> [PROBLEM TO SOLVE]: Lines below starting with the line with "match remote_switch sws g pn with" and going on through the line with "foldl (bfs_port lid g (un_dir u))" must be output exactly; the rest of the records must be left out.

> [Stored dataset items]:

────────────────

(* ===== verification/Updn.v ===== *)
(** * Up/Down routing: [opensm/osm_ucast_updn.c]

    The switches are ranked by their distance to the root switches; a link leads
    up to the switch of the lower rank.  The hop tables of [Switch.v] are filled by a
    breadth-first search from every switch that never goes up after it has gone
    down, and the forwarding tables are then chosen by [UcastMgr.v].

    [updn_node] is the [priv] record of a switch; a list item of the search is the
    GUID of its switch.  The entries of the root and identifier files are
    arguments, in the form [parse_node_map] hands them to its callbacks, with the
    status it returns. *)

From S2P Require Import Prelude IbTypes CString NodeMap Switch UcastMgr.

Open Scope Z_scope.

Inductive updn_switch_dir := UP | DOWN.

#[export] Instance updn_switch_dir_eq_dec : EqDecision updn_switch_dir.
Proof. solve_decision. Defined.

Record updn_node := UpdnNode {
  un_id : Z;
  un_dir : updn_switch_dir;
  un_rank : Z;
  un_visited : bool
}.

#[export] Instance updn_node_eta : Eta updn_node := λ u,
  UpdnNode (un_id u) (un_dir u) (un_rank u) (un_visited u).

Definition NO_RANK : Z := 0xffffffff.

Definition updn_get_dir (cur_rank rem_rank cur_id rem_id : Z) : updn_switch_dir :=
  if (cur_rank =? 0) && (rem_rank =? 0) then UP
  else if cur_rank <? rem_rank then DOWN
  else if rem_rank <? cur_rank then UP
  else if rem_id <? cur_id then UP else DOWN.

Section Updn.
Context {BO : ByteOrder}.
Variable nodes : gmap Z osm_node.
Implicit Types sws : gmap Z osm_switch.
Implicit Types us : gmap Z updn_node.

(** [osm_node_get_remote_node], when the remote node is a switch: the switch and
    its port. *)
Definition remote_switch sws (g pn : Z) : option (Z * Z) :=
  p ← physp_at nodes g pn;
  '(r, pn_rem) ← p_remote_physp p;
  if bool_decide (r ∈ dom sws) then Some (r, pn_rem) else None.

(** ** Hop counts from one switch *)

Record bfs_state := Bfs {
  bfs_sws : gmap Z osm_switch;
  bfs_us : gmap Z updn_node;
  bfs_list : list Z
}.

(** The body of the loop over the ports of [g], taken from the list in direction
    [current_dir]. *)
Definition bfs_port (lid g : Z) (current_dir : updn_switch_dir) (st : bfs_state) (pn : Z)
    : bfs_state :=
  let '(Bfs sws us l) := st in
  match remote_switch sws g pn with
  | None => st
  | Some (r, pn_rem) =>
      match sws !! g, sws !! r, us !! g, us !! r with
      | Some sw, Some p_remote_sw, Some u, Some rem_u =>
          let next_dir := updn_get_dir (un_rank u) (un_rank rem_u) (un_id u) (un_id rem_u) in
          if bool_decide (current_dir = DOWN) && bool_decide (next_dir = UP) then st
          else
            let current_min_hop := osm_switch_get_least_hops sw lid in
            let remote_min_hop := osm_switch_get_hop_count p_remote_sw lid pn_rem in
            if current_min_hop + 1 <? remote_min_hop then
              let sws :=
                <[r := (osm_switch_set_hops p_remote_sw lid pn_rem (u8 (current_min_hop + 1))).2]> sws in
              if un_visited rem_u then Bfs sws us l
              else Bfs sws (<[r := rem_u <| un_dir := next_dir |> <| un_visited := true |>]> us) (l ++ [r])
            else st
      | _, _, _, _ => st
      end
  end.

(** One iteration of the [while] loop, with the list's head removed. *)
Definition bfs_visit (lid g : Z) (st : bfs_state) : bfs_state :=
  let '(Bfs sws us l) := st in
  match sws !! g, us !! g with
  | Some sw, Some u =>
      foldl (bfs_port lid g (un_dir u))
        (Bfs sws (<[g := u <| un_visited := false |>]> us) l) (seqZ 1 (num_ports sw - 1))
  | _, _ => st
  end.

(** The loop; [None] is "the list is not empty when the fuel is used up". *)
Fixpoint bfs_loop (fuel : nat) (lid : Z) (st : bfs_state) : option bfs_state :=
  match bfs_list st with
  | [] => Some st
  | g :: l =>
      match fuel with
      | O => None
      | Datatypes.S fuel => bfs_loop fuel lid (bfs_visit lid g (Bfs (bfs_sws st) (bfs_us st) l))
      end
  end.

(** Every iteration but the first follows a count that went down. *)
Definition bfs_fuel sws : nat :=
  Z.to_nat (2 + 255 * foldr (λ e n, num_ports e.2 + n) 0 (map_to_list sws)).

Definition updn_bfs_by_node (g : Z) (st : gmap Z osm_switch * gmap Z updn_node)
    : option (gmap Z osm_switch * gmap Z updn_node) :=
  let '(sws, us) := st in
  match sws !! g, us !! g with
  | Some p_sw, Some u =>
      let lid := sw_lid nodes g in
      let sws' := <[g := (osm_switch_set_hops p_sw lid 0 0).2]> sws in
      let us := <[g := u <| un_dir := UP |>]> us in
      st ← bfs_loop (bfs_fuel sws) lid (Bfs sws' us [g]);
      Some (bfs_sws st, bfs_us st)
  | _, _ => Some st
  end.

(** ** Ranks *)

(** The body of the loop over the ports of [g]. *)
Definition rank_port sws (g : Z) (st : gmap Z updn_node * list Z) (port_num : Z)
    : gmap Z updn_node * list Z :=
  let '(us, l) := st in
  match remote_switch sws g port_num with
  | None => st
  | Some (r, _) =>
      match us !! g, us !! r with
      | Some u, Some remote_u =>
          if u32 (un_rank u + 1) <? un_rank remote_u
          then (<[r := remote_u <| un_rank := u32 (un_rank u + 1) |>]> us, l ++ [r])
          else st
      | _, _ => st
      end
  end.

Definition rank_visit sws (g : Z) (st : gmap Z updn_node * list Z) : gmap Z updn_node * list Z :=
  match sws !! g with
  | Some p_sw => foldl (rank_port sws g) st (seqZ 1 (num_ports p_sw - 1))
  | None => st
  end.

Fixpoint rank_loop (fuel : nat) sws (us : gmap Z updn_node) (l : list Z)
    : option (gmap Z updn_node) :=
  match l with
  | [] => Some us
  | g :: l =>
      match fuel with
      | O => None
      | Datatypes.S fuel => let '(us, l) := rank_visit sws g (us, l) in rank_loop fuel sws us l
      end
  end.

Definition updn_subn_rank sws us : option (gmap Z updn_node) :=
  let roots := filter (λ g, un_rank <$> us !! g = Some 0) (sw_keys sws) in
  rank_loop (size sws) sws us roots.

(** ** The hop tables *)

(** A node of the list of ports by LID that is a switch of rank 0. *)
Definition is_root us (g : option Z) : bool :=
  match g with
  | None => false
  | Some g => from_option (λ u, un_rank u =? 0) false (us !! g)
  end.

(** [port_nodes]: the node of [osm_get_port_by_lid_ho (i)]. *)
Definition updn_clear_non_root_hops (port_nodes : list (option Z)) us (sw : osm_switch) : osm_switch :=
  sw <| hops := imap (λ i (r : option (list Z)),
    if is_root us (mjoin (port_nodes !! i)) then r
    else const (replicate (Z.to_nat (num_ports sw)) OSM_NO_PATH) <$> r) (hops sw) |>.

Fixpoint bfs_all (l : list Z) (st : gmap Z osm_switch * gmap Z updn_node)
    : option (gmap Z osm_switch * gmap Z updn_node) :=
  match l with
  | [] => Some st
  | g :: l => st ← updn_bfs_by_node g st; bfs_all l st
  end.

Definition updn_set_min_hop_table (connect_roots : bool) (port_nodes : list (option Z)) sws us
    : option (gmap Z osm_switch * gmap Z updn_node) :=
  let sws :=
    (if connect_roots then updn_clear_non_root_hops port_nodes us else osm_switch_clear_hops)
    <$> sws in
  bfs_all (sw_keys sws) (sws, us).

(** The status, and the state when the loops end. *)
Definition updn_build_lid_matrices (connect_roots : bool) (port_nodes : list (option Z))
    (num_roots : Z) sws us : option (Z * gmap Z osm_switch * gmap Z updn_node) :=
  if num_roots =? 0 then Some (-1, sws, us)
  else if bool_decide (sws = ∅) then Some (-1, sws, us)
  else
    us ← updn_subn_rank sws us;
    '(sws, us) ← updn_set_min_hop_table connect_roots port_nodes sws us;
    Some (0, sws, us).
End Updn.

(** ** Roots and identifiers *)

Section Setup.
Context {BO : ByteOrder}.
Implicit Types sws : gmap Z osm_switch.
Implicit Types us : gmap Z updn_node.

Definition create_updn_node (g : Z) : updn_node := UpdnNode (cl_ntoh64 g) UP NO_RANK false.

(** The callback of the root file; the state is the nodes and [num_roots]. *)
Definition rank_root_node sws (st : gmap Z updn_node * Z) (guid : Z) (p : cstr)
    : Z * (gmap Z updn_node * Z) :=
  let g := cl_hton64 guid in
  if bool_decide (g ∈ dom sws)
  then (0, (alter (λ u, u <| un_rank := 0 |>) g st.1, u32 (st.2 + 1))) else (0, st).

(** The callback of the identifier file. *)
Definition update_id sws us (guid : Z) (p : cstr) : Z * gmap Z updn_node :=
  let g := cl_hton64 guid in
  if bool_decide (g ∈ dom sws) then
    let '(id, e) := strtoull p in
    match e with
    | c :: _ => if is_space c then (0, alter (λ u, u <| un_id := id |>) g us) else (-1, us)
    | [] => (0, alter (λ u, u <| un_id := id |>) g us)
    end
  else (0, us).

Definition IB_SUBNET_PATH_HOPS_MAX : Z := 64.

(** The LID of the switch next to a port that is not a switch's own. *)
Definition ca_switch_lid (nodes : gmap Z osm_node) sws (q : osm_port) : option Z :=
  if bool_decide (pt_node q ∈ dom sws) then None
  else
    '(r, _) ← (num ← pt_physp q; n ← nodes !! pt_node q; p ← physp_table n !! Z.to_nat num;
               p_remote_physp p);
    if bool_decide (r ∈ dom sws) then Some (sw_lid nodes r) else None.

(** The number of channel adapters behind each LID, in an array of [size] cells. *)
Definition count_cas (size : Z) (lids : list Z) : list Z :=
  foldl (λ a lid, alter (λ c, u32 (c + 1)) (Z.to_nat lid) a) (replicate (Z.to_nat size) 0) lids.

(** The histogram of the hop counts of a switch over the channel adapters. *)
Definition hop_hist (cas_per_sw : list Z) (sw : osm_switch) : list Z :=
  foldl (λ h lid,
    let n := cas_per_sw !!! Z.to_nat lid in
    let hop_val := osm_switch_get_least_hops sw lid in
    if (n =? 0) || (IB_SUBNET_PATH_HOPS_MAX <=? hop_val) then h
    else alter (λ c, u32 (c + n)) (Z.to_nat hop_val) h)
    (replicate (Z.to_nat IB_SUBNET_PATH_HOPS_MAX) 0) (seqZ 1 (max_lid_ho sw)).

(** One bar above 90% of the channel adapters and no other above 5%.  The code
    compares with the doubles [cas_num * 0.9] and [cas_num * 0.05]: these are the
    exact products when the products are integers, so the comparisons of integers
    with them are the ones below. *)
Definition is_spine (cas_num : Z) (hist : list Z) : bool :=
  bool_decide (length (filter (λ h : Z, 9 * cas_num < 10 * h) hist) = 1%nat)
  && bool_decide (length (filter (λ h : Z, cas_num < 20 * h) hist) = 1%nat).

Definition updn_find_root_nodes_by_min_hop (nodes : gmap Z osm_node) (port_lid_tbl_size : Z)
    (ports : list osm_port) sws (st : gmap Z updn_node * Z) : gmap Z updn_node * Z :=
  let lids := omap (ca_switch_lid nodes sws) ports in
  let cas_per_sw := count_cas (u16 (port_lid_tbl_size + 1)) lids in
  let cas_num := u32 (Z.of_nat (length lids)) in
  foldl (λ st e,
    if is_spine cas_num (hop_hist cas_per_sw e.2)
    then (alter (λ u, u <| un_rank := 0 |>) e.1 st.1, u32 (st.2 + 1)) else st)
    st (qmap_items sws).

(** [None] is an option that is not set; the file of an option that is set is what
    [parse_node_map] reads. *)
Record updn_opts := UpdnOpts {
  root_guid_file : option (option cstr);
  ids_guid_file : option (option cstr);
  opt_connect_roots : bool;
  opt_hop_weights : list (Z * cstr);   (* the entries of the hop weights file *)
  subn_ports : list osm_port;          (* [port_guid_tbl] *)
  subn_port_nodes : list (option Z)    (* the nodes of [port_lid_tbl] *)
}.

(** The roots, from the file or by the minimum hop counts: the graph and the tables,
    which [osm_ucast_mgr_build_lid_matrices] may have changed, the nodes and
    [num_roots]. *)
Definition updn_roots (opt : updn_opts) (nodes : gmap Z osm_node) sws us
    : gmap Z osm_node * gmap Z osm_switch * (gmap Z updn_node * Z) :=
  let min_hop := osm_ucast_mgr_build_lid_matrices (opt_hop_weights opt) nodes sws in
  let find st :=
    (min_hop, updn_find_root_nodes_by_min_hop min_hop.1 (Z.of_nat (length (subn_port_nodes opt)))
                (subn_ports opt) min_hop.2 st) in
  match root_guid_file opt with
  | None => find (us, 0)
  | Some file =>
      let '(ret, st) := parse_node_map (rank_root_node sws) file (us, 0) in
      if negb (ret =? 0) then find st
      else if opt_connect_roots opt && (1 <? st.2) then (min_hop, st)
      else (nodes, sws, st)
  end.

Definition updn_ids (opt : updn_opts) sws us : gmap Z updn_node :=
  match ids_guid_file opt with
  | None => us
  | Some file => (parse_node_map (update_id sws) file us).2
  end.

(** Everything before the algorithm. *)
Definition updn_setup (opt : updn_opts) (nodes : gmap Z osm_node) sws
    : gmap Z osm_node * gmap Z osm_switch * (gmap Z updn_node * Z) :=
  let us := map_imap (λ g _, Some (create_updn_node g)) sws in
  let '(nodes, sws, (us, num_roots)) := updn_roots opt nodes sws us in
  (nodes, sws, (updn_ids opt sws us, num_roots)).

Definition updn_lid_matrices (opt : updn_opts) (nodes : gmap Z osm_node) sws
    : option (Z * gmap Z osm_node * gmap Z osm_switch) :=
  let '(nodes, sws, (us, num_roots)) := updn_setup opt nodes sws in
  '(ret, sws, _) ← updn_build_lid_matrices nodes (opt_connect_roots opt) (subn_port_nodes opt)
                     num_roots sws us;
  Some (ret, nodes, sws).
End Setup.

────────────────

> [SOLUTION FOR THIS TASK]:
  match remote_switch sws g pn with
  | None => st
  | Some (r, pn_rem) =>
      match sws !! g, sws !! r, us !! g, us !! r with
      | Some sw, Some p_remote_sw, Some u, Some rem_u =>
          let next_dir := updn_get_dir (un_rank u) (un_rank rem_u) (un_id u) (un_id rem_u) in
          if bool_decide (current_dir = DOWN) && bool_decide (next_dir = UP) then st
          else
            let current_min_hop := osm_switch_get_least_hops sw lid in
            let remote_min_hop := osm_switch_get_hop_count p_remote_sw lid pn_rem in
            if current_min_hop + 1 <? remote_min_hop then
              let sws :=
                <[r := (osm_switch_set_hops p_remote_sw lid pn_rem (u8 (current_min_hop + 1))).2]> sws in
              if un_visited rem_u then Bfs sws us l
              else Bfs sws (<[r := rem_u <| un_dir := next_dir |> <| un_visited := true |>]> us) (l ++ [r])
            else st
      | _, _, _, _ => st
      end
  end.

(** One iteration of the [while] loop, with the list's head removed. *)
Definition bfs_visit (lid g : Z) (st : bfs_state) : bfs_state :=
  let '(Bfs sws us l) := st in
  match sws !! g, us !! g with
  | Some sw, Some u =>
      foldl (bfs_port lid g (un_dir u))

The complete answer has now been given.